## Task to carry out
Read through the material below and copy each line in which the word "simpl" occurs.
_ _ _ _
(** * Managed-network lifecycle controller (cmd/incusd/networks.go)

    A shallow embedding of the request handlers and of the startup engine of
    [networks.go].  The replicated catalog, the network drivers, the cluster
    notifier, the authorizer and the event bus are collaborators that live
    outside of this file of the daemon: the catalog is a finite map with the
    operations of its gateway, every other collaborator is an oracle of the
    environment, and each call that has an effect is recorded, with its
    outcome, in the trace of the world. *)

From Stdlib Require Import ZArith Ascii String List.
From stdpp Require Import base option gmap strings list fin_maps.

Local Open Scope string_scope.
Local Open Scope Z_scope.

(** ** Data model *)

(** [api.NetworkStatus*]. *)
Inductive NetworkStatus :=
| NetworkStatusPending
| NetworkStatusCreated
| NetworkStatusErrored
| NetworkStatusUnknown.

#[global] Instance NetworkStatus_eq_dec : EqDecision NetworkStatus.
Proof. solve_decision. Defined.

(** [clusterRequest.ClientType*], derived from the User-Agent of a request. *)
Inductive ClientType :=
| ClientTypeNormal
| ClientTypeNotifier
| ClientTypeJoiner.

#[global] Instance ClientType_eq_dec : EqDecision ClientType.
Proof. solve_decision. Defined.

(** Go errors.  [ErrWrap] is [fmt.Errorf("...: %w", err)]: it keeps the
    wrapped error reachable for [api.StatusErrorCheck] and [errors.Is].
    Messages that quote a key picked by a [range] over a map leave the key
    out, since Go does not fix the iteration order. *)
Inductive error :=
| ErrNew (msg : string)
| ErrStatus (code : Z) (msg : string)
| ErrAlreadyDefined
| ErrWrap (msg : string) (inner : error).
_ _ _ _
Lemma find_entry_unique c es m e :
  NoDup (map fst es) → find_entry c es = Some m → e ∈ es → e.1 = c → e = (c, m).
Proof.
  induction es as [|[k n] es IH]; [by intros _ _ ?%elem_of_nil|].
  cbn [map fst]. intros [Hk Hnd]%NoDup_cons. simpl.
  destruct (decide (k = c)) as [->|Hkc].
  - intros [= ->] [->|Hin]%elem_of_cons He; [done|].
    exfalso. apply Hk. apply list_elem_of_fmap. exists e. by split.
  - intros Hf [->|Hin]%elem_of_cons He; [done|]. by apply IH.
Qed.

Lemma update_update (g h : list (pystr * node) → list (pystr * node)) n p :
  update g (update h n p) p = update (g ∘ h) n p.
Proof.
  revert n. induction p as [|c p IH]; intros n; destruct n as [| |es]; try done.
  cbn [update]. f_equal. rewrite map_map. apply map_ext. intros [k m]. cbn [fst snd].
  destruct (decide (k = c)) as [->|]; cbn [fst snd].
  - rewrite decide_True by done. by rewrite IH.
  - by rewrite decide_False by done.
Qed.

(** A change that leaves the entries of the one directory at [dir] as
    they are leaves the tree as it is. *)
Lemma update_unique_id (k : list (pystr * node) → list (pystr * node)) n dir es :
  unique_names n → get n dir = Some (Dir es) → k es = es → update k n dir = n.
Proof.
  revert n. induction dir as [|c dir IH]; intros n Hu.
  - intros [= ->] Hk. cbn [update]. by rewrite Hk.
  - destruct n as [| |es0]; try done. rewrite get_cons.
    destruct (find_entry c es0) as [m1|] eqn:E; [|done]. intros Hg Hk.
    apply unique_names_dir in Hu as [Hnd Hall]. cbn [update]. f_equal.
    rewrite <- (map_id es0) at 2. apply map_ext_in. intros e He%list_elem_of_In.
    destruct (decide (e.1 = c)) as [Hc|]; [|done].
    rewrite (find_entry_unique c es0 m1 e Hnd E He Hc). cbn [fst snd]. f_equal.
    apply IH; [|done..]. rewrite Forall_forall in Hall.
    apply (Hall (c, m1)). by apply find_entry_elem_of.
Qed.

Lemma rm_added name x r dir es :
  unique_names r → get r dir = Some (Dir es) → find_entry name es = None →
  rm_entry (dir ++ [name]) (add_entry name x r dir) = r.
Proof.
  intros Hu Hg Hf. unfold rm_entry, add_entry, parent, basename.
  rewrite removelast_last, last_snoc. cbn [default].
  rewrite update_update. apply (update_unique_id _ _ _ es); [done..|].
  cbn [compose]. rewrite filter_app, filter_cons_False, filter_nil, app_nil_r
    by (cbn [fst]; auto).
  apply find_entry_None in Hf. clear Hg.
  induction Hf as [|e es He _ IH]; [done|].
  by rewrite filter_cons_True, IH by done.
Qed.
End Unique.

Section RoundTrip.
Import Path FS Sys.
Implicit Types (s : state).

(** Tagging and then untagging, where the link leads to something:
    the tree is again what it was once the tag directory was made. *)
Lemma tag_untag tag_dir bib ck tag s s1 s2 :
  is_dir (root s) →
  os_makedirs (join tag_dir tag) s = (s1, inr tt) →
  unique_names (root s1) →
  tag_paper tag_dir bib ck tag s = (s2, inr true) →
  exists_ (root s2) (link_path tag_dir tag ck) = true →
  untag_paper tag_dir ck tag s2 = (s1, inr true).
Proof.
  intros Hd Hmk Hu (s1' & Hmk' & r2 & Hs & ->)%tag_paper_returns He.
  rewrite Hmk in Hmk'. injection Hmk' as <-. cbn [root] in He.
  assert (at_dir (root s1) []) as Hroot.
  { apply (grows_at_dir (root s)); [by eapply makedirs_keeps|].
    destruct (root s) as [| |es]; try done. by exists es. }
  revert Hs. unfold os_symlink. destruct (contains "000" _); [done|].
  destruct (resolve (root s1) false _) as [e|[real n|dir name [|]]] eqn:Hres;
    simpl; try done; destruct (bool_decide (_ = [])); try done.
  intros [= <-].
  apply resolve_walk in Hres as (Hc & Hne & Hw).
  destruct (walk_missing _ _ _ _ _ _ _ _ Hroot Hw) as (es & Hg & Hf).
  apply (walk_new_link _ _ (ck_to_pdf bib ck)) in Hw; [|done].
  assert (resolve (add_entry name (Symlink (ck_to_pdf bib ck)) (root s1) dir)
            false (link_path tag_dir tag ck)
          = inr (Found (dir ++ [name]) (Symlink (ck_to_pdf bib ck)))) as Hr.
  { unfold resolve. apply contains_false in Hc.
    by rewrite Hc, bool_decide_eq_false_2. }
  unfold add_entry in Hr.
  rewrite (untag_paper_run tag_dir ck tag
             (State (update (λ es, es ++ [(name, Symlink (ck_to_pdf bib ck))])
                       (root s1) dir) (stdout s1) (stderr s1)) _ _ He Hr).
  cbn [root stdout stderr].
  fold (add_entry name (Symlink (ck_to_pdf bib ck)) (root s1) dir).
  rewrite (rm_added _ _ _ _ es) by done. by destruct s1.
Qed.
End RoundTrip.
_ _ _ _
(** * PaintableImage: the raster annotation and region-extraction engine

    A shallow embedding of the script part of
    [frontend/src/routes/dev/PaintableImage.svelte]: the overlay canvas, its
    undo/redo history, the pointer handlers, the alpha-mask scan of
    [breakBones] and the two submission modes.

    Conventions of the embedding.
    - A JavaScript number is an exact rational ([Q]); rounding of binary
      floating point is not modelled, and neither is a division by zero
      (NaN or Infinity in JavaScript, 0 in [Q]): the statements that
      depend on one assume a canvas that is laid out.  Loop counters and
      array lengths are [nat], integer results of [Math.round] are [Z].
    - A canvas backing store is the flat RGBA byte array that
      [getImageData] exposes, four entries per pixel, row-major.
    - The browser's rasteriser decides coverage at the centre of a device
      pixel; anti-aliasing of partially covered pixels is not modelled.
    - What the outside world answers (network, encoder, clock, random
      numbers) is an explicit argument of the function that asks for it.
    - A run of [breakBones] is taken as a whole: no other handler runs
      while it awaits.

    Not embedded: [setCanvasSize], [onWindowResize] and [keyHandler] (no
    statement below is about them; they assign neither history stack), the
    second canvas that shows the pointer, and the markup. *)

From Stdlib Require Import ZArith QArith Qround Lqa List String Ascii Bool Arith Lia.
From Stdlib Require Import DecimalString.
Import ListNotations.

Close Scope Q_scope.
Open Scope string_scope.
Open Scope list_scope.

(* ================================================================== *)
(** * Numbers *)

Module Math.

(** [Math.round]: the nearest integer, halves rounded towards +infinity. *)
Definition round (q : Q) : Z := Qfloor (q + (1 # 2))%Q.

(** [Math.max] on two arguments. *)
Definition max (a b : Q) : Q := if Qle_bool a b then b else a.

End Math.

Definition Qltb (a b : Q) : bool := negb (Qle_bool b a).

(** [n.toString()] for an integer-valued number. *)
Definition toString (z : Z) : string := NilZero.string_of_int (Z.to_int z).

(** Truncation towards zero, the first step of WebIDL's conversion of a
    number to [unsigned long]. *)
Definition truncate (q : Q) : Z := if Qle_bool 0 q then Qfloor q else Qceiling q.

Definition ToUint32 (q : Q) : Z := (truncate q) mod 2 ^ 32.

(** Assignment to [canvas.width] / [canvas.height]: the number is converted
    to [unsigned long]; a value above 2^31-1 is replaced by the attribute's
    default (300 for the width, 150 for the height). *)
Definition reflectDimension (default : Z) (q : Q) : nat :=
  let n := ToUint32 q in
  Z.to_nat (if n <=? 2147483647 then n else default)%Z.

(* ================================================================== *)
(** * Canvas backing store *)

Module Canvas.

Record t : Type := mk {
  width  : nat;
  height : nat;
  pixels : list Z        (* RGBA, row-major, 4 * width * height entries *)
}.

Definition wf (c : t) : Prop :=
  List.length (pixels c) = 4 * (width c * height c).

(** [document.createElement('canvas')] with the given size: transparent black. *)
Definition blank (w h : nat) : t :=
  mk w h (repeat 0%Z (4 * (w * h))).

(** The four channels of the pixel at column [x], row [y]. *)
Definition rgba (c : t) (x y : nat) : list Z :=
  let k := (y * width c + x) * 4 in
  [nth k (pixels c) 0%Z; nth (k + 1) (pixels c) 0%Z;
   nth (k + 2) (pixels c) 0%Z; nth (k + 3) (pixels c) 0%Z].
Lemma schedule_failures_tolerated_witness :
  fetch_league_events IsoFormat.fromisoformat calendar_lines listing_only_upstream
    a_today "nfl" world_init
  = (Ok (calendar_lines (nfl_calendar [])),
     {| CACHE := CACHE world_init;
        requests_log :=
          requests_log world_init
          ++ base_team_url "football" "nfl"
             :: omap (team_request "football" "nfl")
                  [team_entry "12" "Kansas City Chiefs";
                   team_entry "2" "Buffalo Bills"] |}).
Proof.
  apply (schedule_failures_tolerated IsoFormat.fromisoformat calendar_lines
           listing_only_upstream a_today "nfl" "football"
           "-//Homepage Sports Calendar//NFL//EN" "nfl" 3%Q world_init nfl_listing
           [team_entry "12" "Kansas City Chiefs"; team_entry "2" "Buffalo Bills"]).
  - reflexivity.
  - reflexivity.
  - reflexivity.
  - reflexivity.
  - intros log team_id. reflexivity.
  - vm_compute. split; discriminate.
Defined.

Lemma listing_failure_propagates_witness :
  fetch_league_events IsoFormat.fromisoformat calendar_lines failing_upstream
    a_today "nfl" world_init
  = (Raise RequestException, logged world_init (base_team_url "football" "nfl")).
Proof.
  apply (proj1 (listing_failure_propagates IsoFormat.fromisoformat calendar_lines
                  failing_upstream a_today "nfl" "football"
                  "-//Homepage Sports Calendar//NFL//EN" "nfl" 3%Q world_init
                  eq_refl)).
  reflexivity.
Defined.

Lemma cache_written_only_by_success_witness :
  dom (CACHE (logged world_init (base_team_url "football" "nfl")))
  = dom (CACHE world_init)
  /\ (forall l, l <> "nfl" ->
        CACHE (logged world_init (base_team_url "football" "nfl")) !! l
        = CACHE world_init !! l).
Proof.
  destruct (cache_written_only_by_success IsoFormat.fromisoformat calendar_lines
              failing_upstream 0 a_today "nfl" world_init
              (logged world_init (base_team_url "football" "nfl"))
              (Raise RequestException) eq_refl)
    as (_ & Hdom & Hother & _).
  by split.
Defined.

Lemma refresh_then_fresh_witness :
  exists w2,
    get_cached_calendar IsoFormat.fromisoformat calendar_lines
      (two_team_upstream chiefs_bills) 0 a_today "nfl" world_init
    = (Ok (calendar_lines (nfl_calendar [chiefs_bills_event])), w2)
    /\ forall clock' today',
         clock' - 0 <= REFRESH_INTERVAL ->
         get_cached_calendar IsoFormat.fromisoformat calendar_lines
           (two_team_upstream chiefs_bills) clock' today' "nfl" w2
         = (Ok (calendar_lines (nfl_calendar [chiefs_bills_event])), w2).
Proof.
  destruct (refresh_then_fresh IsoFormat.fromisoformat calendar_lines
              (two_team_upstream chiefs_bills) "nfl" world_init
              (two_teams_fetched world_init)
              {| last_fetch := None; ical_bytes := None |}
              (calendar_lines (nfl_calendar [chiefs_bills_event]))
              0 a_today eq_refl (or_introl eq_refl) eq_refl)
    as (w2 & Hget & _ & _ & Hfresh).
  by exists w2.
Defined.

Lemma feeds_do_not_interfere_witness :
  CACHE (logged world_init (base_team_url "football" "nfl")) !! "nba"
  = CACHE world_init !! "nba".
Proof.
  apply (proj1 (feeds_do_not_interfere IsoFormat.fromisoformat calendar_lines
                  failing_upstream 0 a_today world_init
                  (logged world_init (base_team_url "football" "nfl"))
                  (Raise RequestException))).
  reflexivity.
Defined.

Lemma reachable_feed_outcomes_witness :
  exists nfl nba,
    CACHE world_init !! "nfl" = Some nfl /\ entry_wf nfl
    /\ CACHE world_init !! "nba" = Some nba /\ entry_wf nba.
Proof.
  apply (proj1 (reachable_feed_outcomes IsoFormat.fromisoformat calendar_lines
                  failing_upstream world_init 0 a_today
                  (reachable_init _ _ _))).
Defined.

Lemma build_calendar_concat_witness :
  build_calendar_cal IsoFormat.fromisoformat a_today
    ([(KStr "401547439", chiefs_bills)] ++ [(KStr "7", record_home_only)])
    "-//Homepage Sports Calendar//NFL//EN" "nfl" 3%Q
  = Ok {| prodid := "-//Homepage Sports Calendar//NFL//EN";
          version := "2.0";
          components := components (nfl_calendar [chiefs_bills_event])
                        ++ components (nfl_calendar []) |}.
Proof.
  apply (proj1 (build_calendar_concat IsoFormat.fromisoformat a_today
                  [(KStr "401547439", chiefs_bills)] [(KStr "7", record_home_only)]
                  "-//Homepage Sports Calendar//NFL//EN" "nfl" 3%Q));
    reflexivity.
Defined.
_ _ _ _
## Response below
  cbn [map fst]. intros [Hk Hnd]%NoDup_cons. simpl.
    simpl; try done; destruct (bool_decide (_ = [])); try done.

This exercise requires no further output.